Figure 7
From: Viability of HepG2 and MCF-7 cells is not correlated with mitochondrial bioenergetics
Effect of site-specific RC inhibition on apoptotic (and necrotic) markers in HepG2 cancer cells. (A) 24 h, 48 h and 72 h site-specific RC inhibition-induced cytotoxicity of HepG2 cells was assessed using nucleus-based quantification of dead (propidium iodide (PI) positive)/ total (Hoechst 33342 (Hoechst) positive) and pSIVA positive (apoptotic) cells.
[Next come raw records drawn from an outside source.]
(* ===== verification/Image.v ===== *)
(** * Image tensors and the TensorFlow image operations the code calls

    An image is an [H x W x C] tensor, a list of rows of pixels of
    channel values.  Decoded images hold [uint8] values as [Z]; resized
    images hold [float32] values as [Q].  The library operations
    [tf.image.decode_png], [tf.image.decode_jpeg] and [tf.image.resize]
    are the classes [ImageCodecs] and [Resize], with the properties the
    theorems rely on in [ImageCodecsLaws] and [ResizeLaws]; the external
    augmentation [train_transforms] is the class [Augment].  Each class
    has a reference instance, used by the witnesses. *)

From S2P Require Import Prelude.
From Stdlib Require Import ZArith QArith.
#[local] Close Scope Q_scope.

Module Image.

Abbreviation image A := (list (list (list A))).

(** Every channel value satisfies [P]. *)
Definition img_forall {A} (P : A → Prop) (img : image A) : Prop :=
  Forall (Forall (Forall P)) img.

(** [img] has shape [h x w x c]. *)
Definition has_shape {A} (h w c : nat) (img : image A) : Prop :=
  length img = h ∧ Forall (λ row, length row = w ∧ Forall (λ px, length px = c) row) img.

(** Element-wise operation, as [img / 255.] in [process_image]. *)
Definition img_map {A B} (f : A → B) (img : image A) : image B :=
  (λ row : list (list A), (λ px : list A, f <$> px) <$> row) <$> img.

(** [uint8] channel values. *)
Definition is_uint8 (v : Z) : Prop := (0 <= v <= 255)%Z.

(** The codecs: [decode_png(contents, channels=c)] and
    [decode_jpeg(contents, channels=c)]. *)
Class ImageCodecs : Type := {
  decode_png : list byte → nat → result (image Z);
  decode_jpeg : list byte → nat → result (image Z);
}.

Class ImageCodecsLaws `{ImageCodecs} : Prop := {
  decode_png_spec : ∀ bs c img, decode_png bs c = Ok img →
    img_forall is_uint8 img ∧ ∃ h w, h ≠ 0 ∧ w ≠ 0 ∧ has_shape h w c img;
  decode_jpeg_spec : ∀ bs c img, decode_jpeg bs c = Ok img →
    img_forall is_uint8 img ∧ ∃ h w, h ≠ 0 ∧ w ≠ 0 ∧ has_shape h w c img;
}.

(** [tf.image.resize(image, size)]: a [float32] image of the target
    height and width. *)
Class Resize : Type := {
  tf_image_resize : image Z → nat * nat → image Q;
}.

(** What resizing guarantees (true of every interpolation method of
    [tf.image.resize] without antialiasing: each output value is a convex
    combination of input values): the target size, the same number of
    channels, and values inside the input range. *)
Class ResizeLaws `{Resize} : Prop := {
  resize_shape : ∀ img h w c th tw, h ≠ 0 → w ≠ 0 → has_shape h w c img →
    has_shape th tw c (tf_image_resize img (th, tw));
  resize_range : ∀ img lo hi size, img_forall (λ v, lo <= v <= hi)%Z img →
    img_forall (λ q, inject_Z lo <= q <= inject_Z hi)%Q (tf_image_resize img size);
}.

(** The external augmentation [train_transforms(image=img)["image"]]. *)
Class Augment : Type := {
  train_transforms : image Q → image Q;
}.

(** ** Reference instances *)

(** A codec that reads one grey pixel per byte into a [1 x n] image with
    [c] equal channels, and rejects empty contents. *)
Definition grey_decode (bs : list byte) (c : nat) : result (image Z) :=
  match bs with
  | [] => Err (InvalidArgumentError "empty image")
  | _ => Ok [(λ b, replicate c (Z.of_N (Byte.to_N b))) <$> bs]
  end.

Definition codecs_reference : ImageCodecs := {|
  decode_png := grey_decode;
  decode_jpeg := grey_decode;
|}.

(** Nearest-neighbour resizing. *)
Definition nearest_resize (img : image Z) (size : nat * nat) : image Q :=
  let h := length img in
  let w := match img with row :: _ => length row | [] => 0 end in
  (λ i, (λ j, (λ v, inject_Z v) <$>
           default [] (img !! (i * h / size.1) ≫= λ row, row !! (j * w / size.2)))
        <$> seq 0 size.2) <$> seq 0 size.1.

Definition resize_reference : Resize := {| tf_image_resize := nearest_resize |}.

Definition augment_identity : Augment := {| train_transforms := id |}.

(** ** Lemmas *)

Lemma img_forall_map {A B} (P : B → Prop) (f : A → B) (img : image A) :
  img_forall (λ a, P (f a)) img → img_forall P (img_map f img).
Proof.
  unfold img_forall, img_map. intros H.
  apply Forall_fmap, (Forall_impl _ _ _ H). intros row Hrow.
  apply Forall_fmap, (Forall_impl _ _ _ Hrow). intros px Hpx.
  by apply Forall_fmap.
Qed.

Lemma img_forall_impl {A} (P Q : A → Prop) (img : image A) :
  (∀ a, P a → Q a) → img_forall P img → img_forall Q img.
Proof.
  intros HPQ H. unfold img_forall in *.
  eapply Forall_impl; [exact H|]. intros row Hrow.
  eapply Forall_impl; [exact Hrow|]. intros px Hpx.
  eapply Forall_impl; [exact Hpx|]. exact HPQ.
Qed.

Lemma has_shape_map {A B} (f : A → B) h w c (img : image A) :
  has_shape h w c img → has_shape h w c (img_map f img).
Proof.
  unfold has_shape, img_map. intros [Hh Hrows]. rewrite length_fmap. split; [done|].
  apply Forall_fmap, (Forall_impl _ _ _ Hrows). intros row [Hw Hpx]. simpl.
  rewrite length_fmap. split; [done|].
  apply Forall_fmap, (Forall_impl _ _ _ Hpx). intros px Hc. simpl. by rewrite length_fmap.
Qed.

(** ** The reference instances satisfy the laws *)

Lemma nearest_resize_range img lo hi size :
  img_forall (λ v, lo <= v <= hi)%Z img →
  img_forall (λ q, inject_Z lo <= q <= inject_Z hi)%Q (nearest_resize img size).
Proof.
  intros Hr. unfold nearest_resize, img_forall.
  apply Forall_fmap, Forall_forall. intros i _. simpl.
  apply Forall_fmap, Forall_forall. intros j _. simpl.
  apply Forall_fmap.
  destruct (img !! _) as [row|] eqn:E1; simpl; [|constructor].
  destruct (row !! _) as [px|] eqn:E2; simpl; [|constructor].
  assert (Hpx : Forall (λ v, lo <= v <= hi)%Z px).
  { eapply Forall_lookup_1; [eapply Forall_lookup_1; [exact Hr|exact E1]|exact E2]. }
  eapply Forall_impl; [exact Hpx|]. intros v [H1 H2]. simpl. rewrite <-!Zle_Qle. lia.
Qed.

Lemma nearest_resize_shape img h w c th tw :
  h ≠ 0 → w ≠ 0 → has_shape h w c img → has_shape th tw c (nearest_resize img (th, tw)).
Proof.
  intros Hh Hw [Hlen Hrows]. destruct img as [|row0 rows]; [simpl in Hlen; lia|].
  assert (Hw0 : length row0 = w) by (apply Forall_cons in Hrows; tauto).
  unfold nearest_resize. cbn zeta. cbn [fst snd]. rewrite Hlen, Hw0.
  split; [by rewrite length_fmap, length_seq|].
  apply Forall_fmap, Forall_forall. intros i Hi%elem_of_seq. simpl.
  split; [by rewrite length_fmap, length_seq|].
  apply Forall_fmap, Forall_forall. intros j Hj%elem_of_seq. simpl.
  rewrite length_fmap.
  assert (Hi' : i * h / th < length (row0 :: rows)).
  { rewrite Hlen. apply Nat.Div0.div_lt_upper_bound. nia. }
  destruct (lookup_lt_is_Some_2 _ _ Hi') as [row Hrow]. rewrite Hrow. simpl.
  destruct (Forall_lookup_1 _ _ _ _ Hrows Hrow) as [Hrw Hpxs].
  assert (Hj' : j * w / tw < length row).
  { rewrite Hrw. apply Nat.Div0.div_lt_upper_bound. nia. }
  destruct (lookup_lt_is_Some_2 _ _ Hj') as [px Hpx]. rewrite Hpx. simpl.
  exact (Forall_lookup_1 _ _ _ _ Hpxs Hpx).
Qed.

#[export] Instance resize_reference_laws : @ResizeLaws resize_reference.
Proof.
  split.
  - intros img h w c th tw. apply nearest_resize_shape.
  - intros img lo hi size. apply nearest_resize_range.
Qed.

Lemma grey_row_spec c bs :
  let row := (λ b, replicate c (Z.of_N (Byte.to_N b))) <$> bs in
  Forall (Forall is_uint8) row ∧ length row = length bs ∧ Forall (λ px, length px = c) row.
Proof.
  induction bs as [|b bs IH]; simpl; [repeat constructor|].
  destruct IH as (H1 & H2 & H3). split_and!; [constructor|by f_equal|constructor]; try done.
  - apply Forall_replicate. unfold is_uint8. pose proof (Byte.to_N_bounded b). lia.
  - apply length_replicate.
Qed.

Lemma grey_decode_spec bs c img :
  grey_decode bs c = Ok img → img_forall is_uint8 img ∧ ∃ h w, h ≠ 0 ∧ w ≠ 0 ∧ has_shape h w c img.
Proof.
  unfold grey_decode. destruct bs as [|b bs]; [done|]. intros [= <-].
  destruct (grey_row_spec c (b :: bs)) as (H1 & H2 & H3). split.
  - constructor; [exact H1|constructor].
  - exists 1, (S (length bs)). do 2 (split; [done|]). split; [done|].
    constructor; [split; [exact H2|exact H3]|constructor].
Qed.

#[export] Instance codecs_reference_laws : @ImageCodecsLaws codecs_reference.
Proof. split; apply grey_decode_spec. Qed.

End Image.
Statistics are shown in supplementary table 1. (B) representative image of HepG2 cells stained with Hoechst prior to any RC inhibitor treatment. (C) representative image of HepG2 cells stained with Hoechst treated with SF 6847 for 72 h. (D) quantification of Hoechst area (pixels) of all images as the one shown in panel B of control HepG2 cells. (E) quantification of Hoechst area (pixels) of all images as the one shown in panel C, treated with SF 6847 for 72 h. (F) quantification of all mean Hoechst areas obtained from all treatments for HepG2 cell cultures. **p < 0.001 compared to control (one-way ANOVA compared to control, Dunnett’s test).